Unfortunately, the big American banks did their biggest volume business in their biggest loans at the very time that that the middle class was on its way to becoming former. Now that the former middle class is arriving at its destination, the banks are so damaged by bad paper that they won't make loans to even the remnant of the remnant of the middle class. In other words, the entire model for financing Happy Motoring is now out-of-order, probably permanently.

Even assuming some Americans can continue buying cars one way or another, I'm not convinced that we can make the kinds we fantasize about. Notice, nobody talks about hydrogen-powered fuel cell cars anymore. Why not? Because the technicalities and logistics could not be overcome at the scale required -- i.e. at the current scale of mass highway motoring and commuting. Sure, you could build a demonstration vehicle and run it around a test track a few times, but could you build a mass production car by the tens of millions that would run for 150,000 miles without a hugely expensive fuel cell change-out? No, at least not within the time-window that the liquid hydrocarbon fuel problem presented. Or could you construct a hydrogen fuel station (and product delivery) network replacing the old gasoline stations? Fuggeddabowdit. Hydrogen, as an element, was just too hard to move and contain. It's teeny-weeny atoms leaked out of valves and gaskets remorselessly and you couldn't pack enough into a tanker truck to make the trip to its destination worthwhile. Schemes to generate hydrogen on-board all ended up in the "perpetual motion" sink.

The current wish is that the dregs of GM and Chrysler will hire low-paid elves with no pension or health benefits and pump out hybrid and/or electric cars.

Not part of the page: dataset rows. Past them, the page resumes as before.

(* ===== verification/Models.v ===== *)
(** * Request bodies (models.py)

    What FastAPI hands to a handler has passed the constraints of its model:
    [valid_X] are the constraints of the model [X] on fields of the declared
    types. The theorems relate them to the limits of the store and of the
    service behind the handlers. *)
From S2P Require Import Prelude PyText StoreState Prims AuditLog Tenants Rbac Users Keys Tokens Ledger.
From S2P Require Import Crypto Jwt Jwks Auth Deps MemberRoutes RateLimit JoinRoutes Redis Cache DataPlane.
From S2P Require Import Webhook TenantRoutes Email AuditRoutes Config Provision Registration.

Definition VALID_ROLES : list string := ["tenant_admin"; "operator"; "member"; "viewer"].
Definition VALID_USER_STATUS : list string := ["active"; "disabled"; "locked"].

(** [Field(min_length=n)], [Field(min_length=n, max_length=m)] and their optional
    forms. *)
Definition at_least (lo : Z) (s : string) : bool := lo <=? slen s.
Definition opt_is (f : string -> bool) (o : option string) : bool :=
  match o with Some s => f s | None => true end.
Definition opt_list (hi : Z) (o : option (list string)) : bool :=
  match o with Some l => zlen l <=? hi | None => true end.
Definition good_password (s : string) : bool := is_ok (_validate_password s).

(** ** Sign-in, sessions, passwords *)

Definition valid_LoginRequest (b : LoginRequest) : bool :=
  at_least 1 (lr_username b) && at_least 1 (lr_password b) && opt_is (at_least 1) (lr_tenant_id b).
Definition valid_SsoTicketExchangeRequest (ticket : string) : bool := at_least 1 ticket.
Definition valid_PasswordForgotRequest (email : string) : bool := between 3 254 email.
Definition valid_PasswordResetConfirmRequest (token new_password : string) : bool :=
  between 16 256 token && between 10 256 new_password && good_password new_password.
Definition valid_VerifyRequest (token : string) : bool := at_least 1 token.
Definition valid_RefreshRequest (refresh_token : string) : bool := at_least 1 refresh_token.
Definition valid_RevokeRequest (jti : string) : bool := at_least 1 jti.
Definition valid_PasswordChangeRequest (old_password new_password : string) : bool :=
  at_least 1 old_password && at_least 1 new_password && good_password new_password.
Definition valid_PasswordResetRequest (new_password : string) : bool :=
  at_least 1 new_password && good_password new_password.
Definition valid_SessionIssueRequest (sub tenant_id role : string) (ttl_seconds : option Z) : bool :=
  between 1 128 sub && between 1 64 tenant_id && between 1 64 role &&
  match ttl_seconds with Some t => (60 <=? t) && (t <=? 86400) | None => true end.
Definition valid_SessionVerifyRequest (token : string) : bool := at_least 1 token.
Definition valid_SessionRevokeRequest (sub tenant_id : string) : bool :=
  between 1 128 sub && between 1 64 tenant_id.
Definition valid_ApprovalValidateRequest (requester_id approver_id : string) : bool :=
  at_least 1 requester_id && at_least 1 approver_id.

(** ** Tenants and members *)

Definition valid_TenantCreate (tenant_id display_name : string) : bool :=
  between 1 64 tenant_id && at_least 1 display_name.
Definition valid_TenantUpdate (f : TenantFields) : bool :=
  opt_is (fun st => bool_decide (st ∈ ["active"; "disabled"])) (tf_status f).
Definition valid_MemberAdd (user_id role : string) : bool := at_least 1 user_id && between 1 64 role.
Definition valid_MemberCreate (b : MemberCreate) : bool :=
  at_least 1 (mc_username b) && at_least 1 (mc_password b) && between 1 64 (mc_role b) &&
  good_password (mc_password b).
Definition valid_MemberRoleUpdate (role : string) : bool := between 1 64 role.
Definition valid_MemberStatusUpdate (status : string) : bool :=
  at_least 1 status && bool_decide (status ∈ VALID_USER_STATUS).
Definition valid_UsageEmit (metric : string) (value : Z) (source : string) : bool :=
  at_least 1 metric && (0 <=? value) && at_least 1 source.
Definition valid_DepartmentCreate (name : string) (parent_id : option string) : bool :=
  between 1 128 name && opt_len 64 parent_id.
Definition valid_DepartmentUpdate (name parent_id : option string) : bool :=
  opt_is (between 1 128) name && opt_len 64 parent_id.

(** ** Roles and menus *)

Definition valid_RoleCreate (role_id display_name : string) (write_classes : list string) : bool :=
  between 1 64 role_id && between 1 128 display_name && (zlen write_classes <=? 64).
Definition valid_RoleUpdate (display_name : option string) (write_classes : option (list string)) : bool :=
  opt_is (between 1 128) display_name && opt_list 64 write_classes.
Definition valid_RoleMenusUpdate (menus : list string) : bool := zlen menus <=? 64.
Definition valid_MenusAddRequest (menus : list string) : bool := (1 <=? zlen menus) && (zlen menus <=? 256).

(** ** Audit events *)

Definition SEVERITIES : list string := ["TRACE"; "DEBUG"; "INFO"; "WARN"; "ERROR"; "FATAL"].
Definition _check_severity (v : string) : res string :=
  if decide (upper v ∈ SEVERITIES) then Ok (upper v)
  else Raise (ValueError "severity must be a standard level (TRACE..FATAL)").
(** The body with its severity in canonical form, or the refusal. *)
Definition check_AuditEventIn (b : AuditEventIn) : res AuditEventIn :=
  if negb (between 1 128 (ae_action b) && opt_len 256 (ae_resource b) && opt_len 64 (ae_user_id b))
  then Raise (ValueError "length") else
  match _check_severity (ae_severity b) with
  | Ok sv => Ok (mkAuditEventIn (ae_action b) (ae_resource b) (ae_user_id b) sv (ae_detail b))
  | Raise e => Raise e
  end.
(** [v <= 0 or v > now + 300] *)
Definition _check_timestamp (now v : Z) : bool := (0 <? v) && (v <=? now + sec 300).
Definition check_BusinessEventIn (now : Z) (b : BusinessEventIn) : res BusinessEventIn :=
  if negb (between 1 128 (be_actor b) && between 1 128 (be_action b) && between 1 256 (be_object_id b) &&
           between 1 128 (be_trace_id b))
  then Raise (ValueError "length")
  else if negb (_check_timestamp now (be_timestamp b))
  then Raise (ValueError "timestamp must be a unix epoch within 5 minutes of now")
  else match _check_severity (be_severity b) with
       | Ok sv => Ok (mkBusinessEventIn (be_actor b) (be_action b) (be_object_id b) (be_trace_id b)
                        (be_timestamp b) sv (be_payload b))
       | Raise e => Raise e
       end.

(** ** What an accepted body means behind the handler *)

(** The limits of the store are never what refuses an accepted body: the only
    reason left for its list checks is an identifier of the wrong form, and a
    session lives exactly as long as the body asks. *)
Theorem accepted_bodies_fit rid dn wc menus more sub tid role ttl :
  valid_RoleCreate rid dn wc = true -> valid_RoleMenusUpdate menus = true ->
  valid_MenusAddRequest more = true -> valid_SessionIssueRequest sub tid role (Some ttl) = true ->
  valid_write_classes wc = forallb valid_id wc /\
  ~ zlen menus > MAX_MENUS_PER_ROLE /\ ~ zlen more > MAX_MENUS_PER_TENANT /\
  session_ttl (Some ttl) = ttl.
Proof.
  unfold valid_RoleCreate, valid_RoleMenusUpdate, valid_MenusAddRequest, valid_SessionIssueRequest.
  rewrite !andb_true_iff, !Z.leb_le. intros [_ Hwc] Hm [_ Hmore] [_ [Hlo Hhi]].
  unfold MAX_MENUS_PER_ROLE, MAX_MENUS_PER_TENANT, session_ttl, SESSION_MAX_TTL. split_and!; [|lia|lia|].
  - unfold valid_write_classes, MAX_WRITE_CLASSES_PER_ROLE. rewrite decide_False by lia. done.
  - rewrite decide_True by lia. lia.
Qed.

(** Every body that sets a password sets one of ten characters with a letter
    and a digit. *)
Theorem accepted_passwords p tok old m u t :
  (valid_PasswordResetConfirmRequest tok p = true \/ valid_PasswordChangeRequest old p = true \/
   valid_PasswordResetRequest p = true \/ (valid_MemberCreate m = true /\ p = mc_password m) \/
   (valid_register u = true /\ p = rg_password u) \/
   (valid_register_tenant t = true /\ p = rt_admin_password t)) ->
  10 <= slen p /\ existsb is_letter (chars p) = true /\ existsb is_digit (chars p) = true.
Proof.
  intros Hp. assert (good_password p = true) as Hg.
  { unfold valid_PasswordResetConfirmRequest, valid_PasswordChangeRequest, valid_PasswordResetRequest,
      valid_MemberCreate, valid_register, valid_register_tenant in Hp.
    rewrite !andb_true_iff in Hp. unfold good_password in *. naive_solver. }
  unfold good_password, _validate_password in Hg. repeat case_match; try done.
  apply Z.ltb_ge in H. by rewrite !negb_false_iff in *.
Qed.

(** A level is stored in canonical form, which is accepted again as it is. *)
Theorem severity_canonical v w :
  _check_severity v = Ok w -> w ∈ SEVERITIES /\ _check_severity w = Ok w.
Proof.
  unfold _check_severity. case_decide as Hv; [|done]. intros [= <-]. split; [done|].
  assert (upper (upper v) = upper v) as ->; [|by rewrite decide_True].
  revert Hv. generalize (upper v). apply Forall_forall. unfold SEVERITIES. repeat constructor.
Qed.

(** The message of the timestamp check speaks of five minutes around now; the
    check has no lower bound but zero. *)
Theorem old_timestamp_accepted now v : 0 < v <= now -> _check_timestamp now v = true.
Proof. intros Hv. unfold _check_timestamp, sec. apply andb_true_iff. split; [apply Z.ltb_lt|apply Z.leb_le]; lia. Qed.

It's conceivable that we could "reverse-engineer" a Prius or an Insight, but considering what a lousy job American car companies did on reverse-engineering everything that Japan or Germany pumped out over the past thirty-five years, the odds are pretty high that these new products will be just lame enough to fail against the established competition. What's more, they also present logistical and technical problems. For the hybrid, gasoline is still an issue (and Jevon's Paradox comes into play: the more efficient you make a means for using a resource, the more of that resource you will use). For both the hybrid and the electric car, the issue of how to get enough lithium for the batteries obtains, at least for now, given the current state-of-the-art battery technology. Most of this rare metal now comes from one place, Bolivia, and everybody wants "a piece" of it. Electric vehicles in large numbers depend on either coal or nuclear powered electric generation, each presenting special hazards. Both hybrids and electric cars would depend on the old installment loan purchase system -- at least to work in the current mode of suburban living, long-range commuting, and interstate highway travel.

Boone Pickens's plan of last year for converting the US car fleet to natural gas was another fantasy with wide appeal. But it depended on the companion fantasy of building massive wind-farm infrastructure on the great plains to shift natural gas use from power plants to vehicles, and the financial crisis has destroyed the capital necessary to even begin planning that project -- it even destroyed a large part of Mr. Pickens own capital reserves. Anyway, I would not be so sanguine about the long-term future of the shale gas plays that this scheme was based on. The depletion rates of these wells is horrendous and the amount of steel needed to keep production up is not consistent with the realities of the available infrastructure.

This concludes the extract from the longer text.